42Ce bourgeonnement groupusculaire semble bien profiter un temps de la poussée générale de l’intransigeance révolutionnaire, on signale quelques ralliements d’importance parmi les partisans de Jules Ledin devenu la tête du « parti ouvrier »102, que « ... les socialistes révolutionnaires, de plus en plus audacieux... entretiennent une agitation perpétuelle... leur propagande infatigable leur fait journellement des adeptes... »103, et ce n’est pas sans importance pour l’avenir. Car dans l’immédiat, on n’échappe pas à des habitudes bien ancrées. P. Soulageon peut affirmer, en mai 1895, qu’il n’est pas question de revenir aux compromissions radicales : sur la liste que Girodet présente aux élections municipales de 1896 figurent 21 membres de « La Lutte des Classes » et des groupes qui en sont proches, avec ceux du « parti ouvrier » et les amis de Girodet104.
43Sans doute attribue-t-on à leur présence la perte de la mairie, et c’est de Girodet que vient la rupture.
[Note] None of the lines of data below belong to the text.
(** X16. Once the fitness of the population has been evaluated, a generation
    step cannot fail: for a non-empty population of valid lineups of two
    players or more and a tournament size from 1 to the population size,
    [evolve_generation] returns the scores of that evaluation. *)
Theorem evolve_generation_total (self : Optimizer) (roster : list Ref) (size : Z)
    (num_games innings : Z) (pos : nat) (fitness_scores : list Qc)
    (self1 : Optimizer) (pos1 : nat) :
  fitness_loop deref rng fuel (population self) self num_games innings [] pos
  = Done ((fitness_scores, self1), pos1) →
  population self ≠ [] →
  Forall (valid_lineup roster size) (population self) →
  (2 ≤ size)%Z →
  (1 ≤ tournament_size self ≤ Z.of_nat (length (population self)))%Z →
  ∃ best self' pos',
    evolve_generation deref rng fuel self num_games innings pos
    = Done (((fitness_scores, best), self'), pos').
Proof.
  intros Hfit Hne Hvalid Hsize Hts. unfold evolve_generation.
  rewrite (bind_Done _ _ _ _ _ Hfit). simpl.
  apply fitness_loop_Done in Hfit as (Hself1 & _ & new & Hscores & Hlen & _).
  simpl in Hscores. subst fitness_scores.
  assert (Hpop : population self1 = population self) by (by rewrite Hself1).
  assert (Htsize : tournament_size self1 = tournament_size self) by (by rewrite Hself1).
  destruct (max_by id new) as [best|] eqn:Hmax.
  2:{ destruct new; [|done]. destruct (population self); [done|]. done. }
  pose proof Hmax as [Hin _]%max_by_spec.
  destruct (index best new) as [best_idx|] eqn:Hidx.
  2:{ unfold index in Hidx.
      destruct (list_find_elem_of (λ y, y = best) new best Hin eq_refl) as [x Hx].
      by rewrite Hx in Hidx. }
  apply index_spec in Hidx as [Hbest _].
  apply lookup_lt_Some in Hbest. rewrite Hlen in Hbest.
  rewrite Hpop.
  destruct (lookup_lt_is_Some_2 (population self) best_idx Hbest) as [elite Helite].
  rewrite Helite.
  destruct (offspring_loop_total self1 roster size new) with
    (k := Z.to_nat (population_size self1 - Z.of_nat (length [elite])))
    (new_population := [elite]) (pos := pos1) as (result & pos2 & Hoff);
    [by rewrite Hpop|done|by rewrite Hpop, Htsize|by rewrite Hpop|].
  rewrite (bind_Done _ _ _ _ _ Hoff). rewrite ret_Done. eauto.
Qed.
End Run.
(** ** Type management *)

Definition makeIntType : M ptr :=
  t ← allocateMemory Types (mkType TP_INT 0 None);
  mret (Some t).

Definition makeCharType : M ptr :=
  t ← allocateMemory Types (mkType TP_CHAR 0 None);
  mret (Some t).

Definition makeArrayType (arraySize : Z) (elementType : ptr) : M ptr :=
  if bool_decide (arraySize ≤ 0)%Z || bool_decide (elementType = None) then
    fprintf_stderr ("Invalid array parameters" +:+ newline);;
    mret None
  else
    t ← allocateMemory Types (mkType TP_ARRAY arraySize elementType);
    mret (Some t).

(** ** Constant management *)

Definition makeIntConstant (value : Z) : M ptr :=
  c ← allocateMemory Constants (mkConstantValue TP_INT (IntMember value));
  mret (Some c).

Definition makeCharConstant (value : ascii) : M ptr :=
  c ← allocateMemory Constants (mkConstantValue TP_CHAR (CharMember value));
  mret (Some c).

(** The block comes straight from [malloc] and its payload starts
    [Undef]; a member is copied only under the tag that selects it. *)
Definition duplicateConstantValue (v : ptr) : M ptr :=
  match v with
  | None => mret None
  | Some _ =>
      c ← load Constants v;
      newVal ← malloc Constants (mkConstantValue (type c) Undef);
      (if bool_decide (type c = TP_INT) then
         store Constants (Some newVal)
           (mkConstantValue (type c)
              (from_option IntMember Undef (intValue c)))
       else if bool_decide (type c = TP_CHAR) then
         store Constants (Some newVal)
           (mkConstantValue (type c)
              (from_option CharMember Undef (charValue c)))
       else mret tt);;
      mret (Some newVal)
  end.

(** ** Object creation *)

(** [MAX_IDENT_LEN] comes from [symtab.h], which is not among the
    sources: the bound is a parameter. *)
Class IdentBound := MAX_IDENT_LEN : nat.

Definition invalidName : string := "Invalid identifier name" +:+ newline.

Section ObjectCreation.
Context `{IdentBound}.

(** [name] is a [const char*]: [None] is [NULL]; a C string holds no
    NUL before its end, so [strlen] is the length of the string. *)
Definition validateName (name : option string) : M unit :=
  match name with
  | None => fprintf_stderr invalidName;; exit1
  | Some n =>
      if bool_decide (MAX_IDENT_LEN ≤ String.length n) then
        fprintf_stderr invalidName;; exit1
      else mret tt
  end.

Definition createBaseObject (name : option string) (kind : ObjectKind)
  : M addr :=
  validateName name;;
  match name with
  | None => fault
  | Some n => allocateMemory Objects (mkObject n kind NoAttrs)
  end.

End ObjectCreation.

(** [obj->xAttrs = allocateMemory(...)] and the assignments of the
    fields of the new block. *)
Definition setAttrs (obj : addr) (a : Attributes) : M unit :=
  o ← load Objects (Some obj);
  store Objects (Some obj) (mkObject (name o) (kind o) a).

(** ** Scope management *)

Definition createScope (owner outer : ptr) : M ptr :=
  scope ← allocateMemory Scopes (mkScope [] owner outer);
  mret (Some scope).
Mais « La Lutte des Classes » se disloque dans les querelles qui suivent l’échec ; l’« Union de la Jeunesse socialiste » n’avait vécu que quelques mois, les autres groupes avaient cessé de fonctionner après 2 ou 3 réunions105. En octobre 1896, P. Argaud, devenu rédacteur au Peuple de Lyon, fait un nouvel essai à Cote-Chaude, puis au printemps de 1897, c’est au tour de P. Soulageon une première fois de projeter un « comité central » du « Parti ouvrier socialiste » qui ne survit pas à la première réunion, puis à tous les anciens de la première « Lutte des Classes » de prendre de nouveau contact ; mais leur volonté de se rattacher au guesdisme se heurte à la méfiance persistante des Stéphanois pour la « secte » et aussi pour un groupement dont la direction ne serait pas totalement du crû106. Plus que jamais, le visage du socialisme stéphanois est celui du « parti ouvrier » de J. Ledin étroitement associé au « Cercle des républicains socialistes de la Loire », nouvelle appellation du Comité girodetiste, l’un et l’autre étant, selon le commissaire de police, les foyers « ... les plus actifs de la propagande socialiste... »107 ; depuis longtemps, il a perdu tous les traits d’une quelconque école pour préfigurer ce que commence à être le « socialisme indépendant ».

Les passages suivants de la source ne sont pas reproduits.